How to complete this task: Each record that follows is to be reproduced verbatim.

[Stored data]
(** Splits a successful clean into the successful cleans of its fields. *)
Ltac clean_inv :=
  repeat match goal with
  | |- context [match ?x with inl _ => _ | inr _ => _ end] => let H := fresh "Hf" in destruct x eqn:H
  | |- context [match ?x with [] => _ | _ :: _ => _ end] => let H := fresh "Hu" in destruct x eqn:H
  end; try discriminate.

Section clean_lemmas.
Context (email_ok image_ok : string -> bool) (parse_uuid : string -> option N).

Lemma news_form_clean_ok db inst posted now d x :
  news_form_clean image_ok db inst posted now d = inr x ->
  news_fits x /\ is_Some (users db !! news_author x) /\
  (exists c, news_category x = Some c /\ is_Some (categories db !! c)) /\
  map_Forall (fun k y => inst = Some k \/ news_slug y <> news_slug x) (news db) /\
  news_date_posted x = posted.
Proof.
  unfold news_form_clean. cbv zeta. clean_inv. intros [= <-]. simpl.
  split_and!; eauto using int_choice_ok, unique_error_nil.
  split; [apply (form_char_max 255 _ _ _ Hf1)|apply (form_char_max 255 _ _ _ Hf2)]; repeat constructor.
Qed.

Lemma comment_form_clean_ok db stamp d x :
  comment_form_clean email_ok parse_uuid db stamp d = inr x ->
  String.length (comment_name x) <= 100 /\ String.length (comment_email x) <= 254 /\
  is_Some (news db !! comment_news x) /\
  (exists u, comment_user x = Some u /\ is_Some (users db !! u)) /\ comment_timestamp x = stamp.
Proof.
  unfold comment_form_clean. cbv zeta. clean_inv. intros [= <-]. simpl.
  split_and!; eauto using int_choice_ok, news_choice_ok.
  - apply (form_char_max 100 _ _ _ Hf1). repeat constructor.
  - apply (form_char_max 254 _ _ _ Hf2). repeat constructor.
Qed.

Lemma like_form_clean_ok db inst stamp d x :
  like_form_clean parse_uuid db inst stamp d = inr x ->
  is_Some (users db !! like_user x) /\ is_Some (news db !! like_news x) /\
  map_Forall (fun k l => inst = Some k \/ like_matches (like_user x) (like_news x) l = false) (likes db) /\
  like_timestamp x = stamp.
Proof.
  unfold like_form_clean. cbv zeta. clean_inv.
  case_bool_decide; [|discriminate]. intros [= <-]. simpl.
  split_and!; eauto using int_choice_ok, news_choice_ok.
Qed.

End clean_lemmas.

(** ** A valid form always saves *)

Section save_lemmas.
Context (email_ok image_ok : string -> bool) (parse_uuid : string -> option N).
Context (db : DB) (Hwf : db_wf db) (Hb : db_bounds db).

Lemma admin_save_category_ok oid d : admin_outcome_ok (admin_save_category db oid d).
Proof.
  unfold admin_save_category. destruct oid as [oid|].
  - destruct (pk_lookup (categories db) oid) as [[k c0]|e] eqn:Hk; simpl; [|by eapply pk_lookup_err].
    destruct (category_form_clean db (Some k) d) as [errs|x] eqn:Hc; [done|].
    apply category_form_clean_ok in Hc as [Hfit Hu].
    assert (exists db', category_update db k x = Ok db') as [db' Hup].
    { unfold category_update. rewrite bool_decide_true; [eauto|].
      intros k' y Hy. destruct (Hu k' y Hy) as [[= ->]|]; auto. }
    rewrite Hup. simpl. split; [eapply category_update_wf|eapply category_update_bounds]; eauto with wf.
  - destruct (category_form_clean db None d) as [errs|x] eqn:Hc; [done|].
    apply category_form_clean_ok in Hc as [Hfit Hu].
    assert (exists k db', category_insert db x = Ok (k, db')) as (k & db' & Hins).
    { unfold category_insert. rewrite bool_decide_true; [eauto|].
      intros k' y Hy. by destruct (Hu k' y Hy). }
    rewrite Hins. simpl. split; [eapply category_insert_wf|eapply category_insert_bounds]; eauto.
Qed.

Lemma admin_save_news_ok now uuid oid d :
  news db !! uuid = None -> admin_outcome_ok (admin_save_news image_ok parse_uuid db now uuid oid d).
Proof.
  intros Hfresh. unfold admin_save_news. destruct oid as [oid|].
  - destruct (parse_uuid oid) as [n|]; simpl; [|done].
    destruct (news db !! n) as [x0|] eqn:Hx0; simpl; [|done].
    destruct (news_form_clean _ _ _ _ _ _) as [errs|x] eqn:Hc; [done|].
    apply news_form_clean_ok in Hc as (Hfit & Ha & (c & Hcat & Hc) & Hu & _).
    assert (exists db', news_update db n x = Ok db') as [db' Hup].
    { unfold news_update. rewrite Hcat, !bool_decide_true; eauto.
      intros n' y Hy. destruct (Hu n' y Hy) as [[= ->]|]; auto. }
    rewrite Hup. simpl. split; [eapply news_update_wf|eapply news_update_bounds]; eauto.
  - destruct (news_form_clean _ _ _ _ _ _) as [errs|x] eqn:Hc; [done|].
    apply news_form_clean_ok in Hc as (Hfit & Ha & (c & Hcat & Hc) & Hu & _).
    assert (exists db', news_insert db uuid x = Ok db') as [db' Hins].
    { unfold news_insert. rewrite Hcat, !bool_decide_true; eauto.
      intros n' y Hy. by destruct (Hu n' y Hy). }
    rewrite Hins. simpl. split; [eapply news_insert_wf|eapply news_insert_bounds]; eauto.
Qed.

Lemma admin_save_comment_ok now oid d : admin_outcome_ok (admin_save_comment email_ok parse_uuid db now oid d).
Proof.
  unfold admin_save_comment. destruct oid as [oid|].
  - destruct (pk_lookup (Models.comments db) oid) as [[k c0]|e] eqn:Hk; simpl; [|by eapply pk_lookup_err].
    destruct (comment_form_clean _ _ _ _ _) as [errs|c] eqn:Hc; [done|].
    apply comment_form_clean_ok in Hc as (Hn & He & Hnews & (u & Hu & Hus) & _).
    assert (exists db', comment_update db k c = Ok db') as [db' Hup].
    { unfold comment_update. rewrite Hu, !bool_decide_true; eauto. }
    rewrite Hup. simpl. split; [eapply comment_update_wf|eapply comment_update_bounds]; eauto with wf.
    split; lia.
  - destruct (comment_form_clean _ _ _ _ _) as [errs|c] eqn:Hc; [done|].
    apply comment_form_clean_ok in Hc as (Hn & He & Hnews & (u & Hu & Hus) & _).
    assert (exists k db', comment_insert db c = Ok (k, db')) as (k & db' & Hins).
    { unfold comment_insert. rewrite Hu, !bool_decide_true; eauto. }
    rewrite Hins. simpl. split; [eapply comment_insert_wf|eapply comment_insert_bounds]; eauto.
    split; lia.
Qed.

Finished exercise:
(** Splits a successful clean into the successful cleans of its fields. *)
Ltac clean_inv :=
  repeat match goal with
  | |- context [match ?x with inl _ => _ | inr _ => _ end] => let H := fresh "Hf" in destruct x eqn:H
  | |- context [match ?x with [] => _ | _ :: _ => _ end] => let H := fresh "Hu" in destruct x eqn:H
  end; try discriminate.

Section clean_lemmas.
Context (email_ok image_ok : string -> bool) (parse_uuid : string -> option N).

Lemma news_form_clean_ok db inst posted now d x :
  news_form_clean image_ok db inst posted now d = inr x ->
  news_fits x /\ is_Some (users db !! news_author x) /\
  (exists c, news_category x = Some c /\ is_Some (categories db !! c)) /\
  map_Forall (fun k y => inst = Some k \/ news_slug y <> news_slug x) (news db) /\
  news_date_posted x = posted.
Proof.
  unfold news_form_clean. cbv zeta. clean_inv. intros [= <-]. simpl.
  split_and!; eauto using int_choice_ok, unique_error_nil.
  split; [apply (form_char_max 255 _ _ _ Hf1)|apply (form_char_max 255 _ _ _ Hf2)]; repeat constructor.
Qed.

Lemma comment_form_clean_ok db stamp d x :
  comment_form_clean email_ok parse_uuid db stamp d = inr x ->
  String.length (comment_name x) <= 100 /\ String.length (comment_email x) <= 254 /\
  is_Some (news db !! comment_news x) /\
  (exists u, comment_user x = Some u /\ is_Some (users db !! u)) /\ comment_timestamp x = stamp.
Proof.
  unfold comment_form_clean. cbv zeta. clean_inv. intros [= <-]. simpl.
  split_and!; eauto using int_choice_ok, news_choice_ok.
  - apply (form_char_max 100 _ _ _ Hf1). repeat constructor.
  - apply (form_char_max 254 _ _ _ Hf2). repeat constructor.
Qed.

Lemma like_form_clean_ok db inst stamp d x :
  like_form_clean parse_uuid db inst stamp d = inr x ->
  is_Some (users db !! like_user x) /\ is_Some (news db !! like_news x) /\
  map_Forall (fun k l => inst = Some k \/ like_matches (like_user x) (like_news x) l = false) (likes db) /\
  like_timestamp x = stamp.
Proof.
  unfold like_form_clean. cbv zeta. clean_inv.
  case_bool_decide; [|discriminate]. intros [= <-]. simpl.
  split_and!; eauto using int_choice_ok, news_choice_ok.
Qed.

End clean_lemmas.

(** ** A valid form always saves *)

Section save_lemmas.
Context (email_ok image_ok : string -> bool) (parse_uuid : string -> option N).
Context (db : DB) (Hwf : db_wf db) (Hb : db_bounds db).

Lemma admin_save_category_ok oid d : admin_outcome_ok (admin_save_category db oid d).
Proof.
  unfold admin_save_category. destruct oid as [oid|].
  - destruct (pk_lookup (categories db) oid) as [[k c0]|e] eqn:Hk; simpl; [|by eapply pk_lookup_err].
    destruct (category_form_clean db (Some k) d) as [errs|x] eqn:Hc; [done|].
    apply category_form_clean_ok in Hc as [Hfit Hu].
    assert (exists db', category_update db k x = Ok db') as [db' Hup].
    { unfold category_update. rewrite bool_decide_true; [eauto|].
      intros k' y Hy. destruct (Hu k' y Hy) as [[= ->]|]; auto. }
    rewrite Hup. simpl. split; [eapply category_update_wf|eapply category_update_bounds]; eauto with wf.
  - destruct (category_form_clean db None d) as [errs|x] eqn:Hc; [done|].
    apply category_form_clean_ok in Hc as [Hfit Hu].
    assert (exists k db', category_insert db x = Ok (k, db')) as (k & db' & Hins).
    { unfold category_insert. rewrite bool_decide_true; [eauto|].
      intros k' y Hy. by destruct (Hu k' y Hy). }
    rewrite Hins. simpl. split; [eapply category_insert_wf|eapply category_insert_bounds]; eauto.
Qed.

Lemma admin_save_news_ok now uuid oid d :
  news db !! uuid = None -> admin_outcome_ok (admin_save_news image_ok parse_uuid db now uuid oid d).
Proof.
  intros Hfresh. unfold admin_save_news. destruct oid as [oid|].
  - destruct (parse_uuid oid) as [n|]; simpl; [|done].
    destruct (news db !! n) as [x0|] eqn:Hx0; simpl; [|done].
    destruct (news_form_clean _ _ _ _ _ _) as [errs|x] eqn:Hc; [done|].
    apply news_form_clean_ok in Hc as (Hfit & Ha & (c & Hcat & Hc) & Hu & _).
    assert (exists db', news_update db n x = Ok db') as [db' Hup].
    { unfold news_update. rewrite Hcat, !bool_decide_true; eauto.
      intros n' y Hy. destruct (Hu n' y Hy) as [[= ->]|]; auto. }
    rewrite Hup. simpl. split; [eapply news_update_wf|eapply news_update_bounds]; eauto.
  - destruct (news_form_clean _ _ _ _ _ _) as [errs|x] eqn:Hc; [done|].
    apply news_form_clean_ok in Hc as (Hfit & Ha & (c & Hcat & Hc) & Hu & _).
    assert (exists db', news_insert db uuid x = Ok db') as [db' Hins].
    { unfold news_insert. rewrite Hcat, !bool_decide_true; eauto.
      intros n' y Hy. by destruct (Hu n' y Hy). }
    rewrite Hins. simpl. split; [eapply news_insert_wf|eapply news_insert_bounds]; eauto.
Qed.

Lemma admin_save_comment_ok now oid d : admin_outcome_ok (admin_save_comment email_ok parse_uuid db now oid d).
Proof.
  unfold admin_save_comment. destruct oid as [oid|].
  - destruct (pk_lookup (Models.comments db) oid) as [[k c0]|e] eqn:Hk; simpl; [|by eapply pk_lookup_err].
    destruct (comment_form_clean _ _ _ _ _) as [errs|c] eqn:Hc; [done|].
    apply comment_form_clean_ok in Hc as (Hn & He & Hnews & (u & Hu & Hus) & _).
    assert (exists db', comment_update db k c = Ok db') as [db' Hup].
    { unfold comment_update. rewrite Hu, !bool_decide_true; eauto. }
    rewrite Hup. simpl. split; [eapply comment_update_wf|eapply comment_update_bounds]; eauto with wf.
    split; lia.
  - destruct (comment_form_clean _ _ _ _ _) as [errs|c] eqn:Hc; [done|].
    apply comment_form_clean_ok in Hc as (Hn & He & Hnews & (u & Hu & Hus) & _).
    assert (exists k db', comment_insert db c = Ok (k, db')) as (k & db' & Hins).
    { unfold comment_insert. rewrite Hu, !bool_decide_true; eauto. }
    rewrite Hins. simpl. split; [eapply comment_insert_wf|eapply comment_insert_bounds]; eauto.
    split; lia.
Qed.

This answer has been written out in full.